Herşey maksadına uygun kullanıldığında mecra, kıvam, denge ve kıymetini bulur, bir anlam kazanır. Bu da ancak kataloglarına uygun şekilde kullanılmalarıyla mümkündür.
Canlı bir makine olan insanın, kullanım kılavuzu ve katoloğu da Kur’ân’dır.
Evet, İlâhî bir katalog ve kılavuzdur Kur’ân. Huzur ve mutluluğu da ona uygun hareket etmesine bağlıdır.
İnsan görünen ve görünmeyen nice duygu, özellikle kâinatı kuşatan ve derinliğinin sınırı olmayan bir vicdanın sahibidir. Kalp penceresinden kâinatı seyreder vicdan. Akıl gözünü kapasa da, onun gözü daima açıktır.

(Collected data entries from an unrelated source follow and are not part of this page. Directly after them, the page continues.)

(** ** Compression libraries: what they document *)

Class PortLaws (P : Port) : Prop := {
  snappy_roundtrip raw c : Snappy_Compress raw = Some c →
    Snappy_GetUncompressedLength c = Some (size raw) ∧ Snappy_Uncompress c (size raw) = Some raw;
  zstd_roundtrip level raw c : Zstd_Compress level raw = Some c →
    Zstd_GetUncompressedLength c = Some (size raw) ∧ Zstd_Uncompress c (size raw) = Some raw;
}.

#[export] Instance PortNone_laws : PortLaws PortNone.
Proof. split; by intros. Qed.

(** ** What a block takes on disk *)

Definition known_compression (type : Z) : Prop := type = kNoCompression ∨ type = kSnappyCompression ∨ type = kZstdCompression.

Section OnDisk.
  Context {P : Port} {PL : PortLaws P} (o : TableOptions) (Ho : known_compression (t_compression o)).

Definition stored (raw : bytes) : bytes * Z := compress_block (t_compression o) (t_zstd_level o) raw.
Definition on_disk (raw : bytes) : bytes := raw_block (stored raw).1 (stored raw).2.

(** A stored block is not larger than the block, and decodes to it. *)
Lemma stored_spec raw owned : size (stored raw).1 <= size raw ∧ 0 <= (stored raw).2 < 128 ∧
  ∃ c, decode_block_type (stored raw).2 (stored raw).1 owned = Ok c ∧ data c = raw.
Proof using PL Ho.
  assert (size raw <= size raw ∧ 0 <= kNoCompression < 128 ∧
    ∃ c, decode_block_type kNoCompression raw owned = Ok c ∧ data c = raw) as Hraw.
  { split_and!; try done. by eexists. }
  pose proof (size_nonneg raw). pose proof (Z.div_pos (size raw) 8 ltac:(done) ltac:(lia)).
  unfold stored, compress_block. destruct Ho as [-> |[-> | ->]]; cbn [Z.eqb kNoCompression kSnappyCompression kZstdCompression Pos.eqb].
  - done.
  - destruct (Snappy_Compress raw) as [c|] eqn:E; [|done]. destruct (Z.ltb_spec (size c) (size raw - size raw / 8)); [|done].
    destruct (snappy_roundtrip raw c E) as [E1 E2]. cbn [fst snd]. split_and!; try done; [lia|].
    unfold decode_block_type. cbn. rewrite E1, E2. by eexists.
  - destruct (Zstd_Compress _ raw) as [c|] eqn:E; [|done]. destruct (Z.ltb_spec (size c) (size raw - size raw / 8)); [|done].
    destruct (zstd_roundtrip _ raw c E) as [E1 E2]. cbn [fst snd]. split_and!; try done; [lia|].
    unfold decode_block_type. cbn. rewrite E1, E2. by eexists.
Qed.

Lemma size_on_disk raw : size (on_disk raw) <= size raw + kBlockTrailerSize.
Proof using PL Ho. unfold on_disk. rewrite size_raw_block. destruct (stored_spec raw true) as [Hle _]. lia. Qed.

(** A block on disk reads back, at its handle, in any file that holds it. *)
Lemma ReadBlock_on_disk pre raw post v : size (pre ++ on_disk raw ++ post) < 2 ^ 63 →
  ∃ c, ReadBlock (StringSource (pre ++ on_disk raw ++ post)) v (MkHandle (size pre) (size (stored raw).1)) = Ok c ∧ data c = raw.
Proof using PL Ho.
  intros Hs. destruct (stored_spec raw true) as (Hle & Ht & c & E & Hc). exists c. split; [|done]. rewrite <-E.
  pose proof (size_nonneg pre). pose proof (size_nonneg post). pose proof (size_nonneg (stored raw).1).
  unfold on_disk in *. rewrite !size_app, size_raw_block in Hs. unfold kBlockTrailerSize in *.
  apply ReadBlock_contents; [|done|simpl; unfold kBlockTrailerSize; lia|done]. simpl. unfold kBlockTrailerSize.
  replace (size (stored raw).1 + 5) with (size (raw_block (stored raw).1 (stored raw).2)) by apply size_raw_block.
  apply StringSource_Read_inside; rewrite ?size_app, size_raw_block; unfold kBlockTrailerSize; lia.
Qed.

End OnDisk.

(** ** Sizes of blocks *)

(** A bound of what entries take in a table. *)
Definition weight (kvs : list (bytes * bytes)) : Z := foldr (λ kv n, size kv.1 + size kv.2 + 64 + n) 0 kvs.

Lemma weight_app l k : weight (l ++ k) = weight l + weight k.
Proof. induction l as [|kv l IH]; simpl; [done|]. rewrite IH. lia. Qed.

Lemma weight_nonneg l : 0 <= weight l.
Proof. induction l as [|kv l IH]; simpl; [done|]. pose proof (size_nonneg kv.1). pose proof (size_nonneg kv.2). lia. Qed.

Lemma weight_elem kv l : kv ∈ l → size kv.1 + size kv.2 + 64 <= weight l.
Proof.
  intros (l1 & l2 & ->)%list_elem_of_split. rewrite weight_app. simpl. pose proof (weight_nonneg l1). pose proof (weight_nonneg l2). lia.
Qed.

Lemma size_Finish b : size (Block.Finish b).1 = CurrentSizeEstimate b.
Proof.
  unfold Block.Finish, CurrentSizeEstimate. cbn [fst]. unfold PutFixed32. rewrite size_app, size_EncodeFixed32. fold PutFixed32.
  rewrite foldl_PutFixed32, size_app, size_fixed32s. lia.
Qed.

Lemma Add_estimate interval k v b : CurrentSizeEstimate (Block.Add interval k v b) <= CurrentSizeEstimate b + size k + size v + 19.
Proof.
  unfold Block.Add, CurrentSizeEstimate. destruct (counter_ b <? interval);
    cbn [buffer_ restarts_]; unfold PutVarint32; rewrite !size_app.
  - set (s := shared_bytes _ _). pose proof (size_EncodeVarint32 (u32 s) (u32_range _)). pose proof (size_EncodeVarint32 (u32 (size k - s)) (u32_range _)).
    pose proof (size_EncodeVarint32 (u32 (size v)) (u32_range _)). unfold take_z, drop_z, size in *. rewrite length_take, length_drop. lia.
  - pose proof (size_EncodeVarint32 (u32 0) (u32_range _)). pose proof (size_EncodeVarint32 (u32 (size k - 0)) (u32_range _)).
    pose proof (size_EncodeVarint32 (u32 (size v)) (u32_range _)). change (size [u32 (size (buffer_ b))]) with 1.
    unfold take_z, drop_z, size in *. rewrite length_take, length_drop. lia.
Qed.

Definition entries_size (kvs : list (bytes * bytes)) : Z := foldr (λ kv n, size kv.1 + size kv.2 + 19 + n) 0 kvs.

Lemma size_build_block interval kvs : size (build_block interval kvs) <= 8 + entries_size kvs.
Proof.
  unfold build_block. rewrite size_Finish.
  assert (∀ b, CurrentSizeEstimate (foldl (λ b kv, Block.Add interval kv.1 kv.2 b) b kvs) <= CurrentSizeEstimate b + entries_size kvs) as H.
  { induction kvs as [|kv kvs IH]; intros b; simpl; [lia|]. specialize (IH (Block.Add interval kv.1 kv.2 b)).
    pose proof (Add_estimate interval kv.1 kv.2 b). lia. }
  specialize (H NewBlockBuilder). change (CurrentSizeEstimate NewBlockBuilder) with 8 in H. lia.
Qed.

Lemma entries_weight kvs : entries_size kvs + 45 * size kvs <= weight kvs.
Proof. induction kvs as [|kv kvs IH]; simpl; [done|]. rewrite size_cons. lia. Qed.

Vicdanın dört unsuru ve ruhun dört duygusu vardır. Bunlar irade, zihin, his ve ince duygu anlamındaki latifedir. Herbirinin gaye ve maksatları vardır. İradenin hedefi Allah’a kulluktur. Zihin marifetullahı gaye edinir. Hissin gayesi muhabbetullah, yani Allah sevgisidir. Latife de herşeyde Allah’ın varlık, birlik, isim ve sıfatlarının tecellilerini seyreder ve nihayet Onu görmek ister.
İşte takva dediğimiz hakikat bu dörtlüyü birden içerisine alır. İslâm ise bunları yapı ve yaratılışlarına uygun tarzda kanalize ederek eğitir ve geliştirir.
İmanı tercih etmekle iradesini yerli yerine oturtan insanoğlu, yine tercihiyle herşeyin dizgini elinde, herşeyin hazinesi yanında sonsuz güç, kuvvet, ilim ve hikmet sahibi Rabbine kullukta bulunmakla iradesine kıvamını buldurur.
Zihin ve fikir de Yaratıcısını isim ve sıfatlarıyla tanımakla yükümlüdür. Kendisini yoktan var eden, en üstün duygu ve yeteneklerle donatan, sayısız nimetlerle besleyip büyüten Rabbini nasıl olur da tanımaz?
Duygularıyla da ona bunca ikram ve ihsanlarda bulunan Rabbini sevecek ve Ona olan sevgisini emirlerini tutarak gösterecektir.
İnsanda bulunan latife de herşeyde Esmâ-i Hüsnanın tecellilerini müşahede ederek bu isimlerin sahibini görmek için can atacak, rızasını elde etmek için köşe bucak koşacaktır. Tâ ki Cennette cemâlullahı görmekle mutmain olabilsin, maksadına ulaşabilsin.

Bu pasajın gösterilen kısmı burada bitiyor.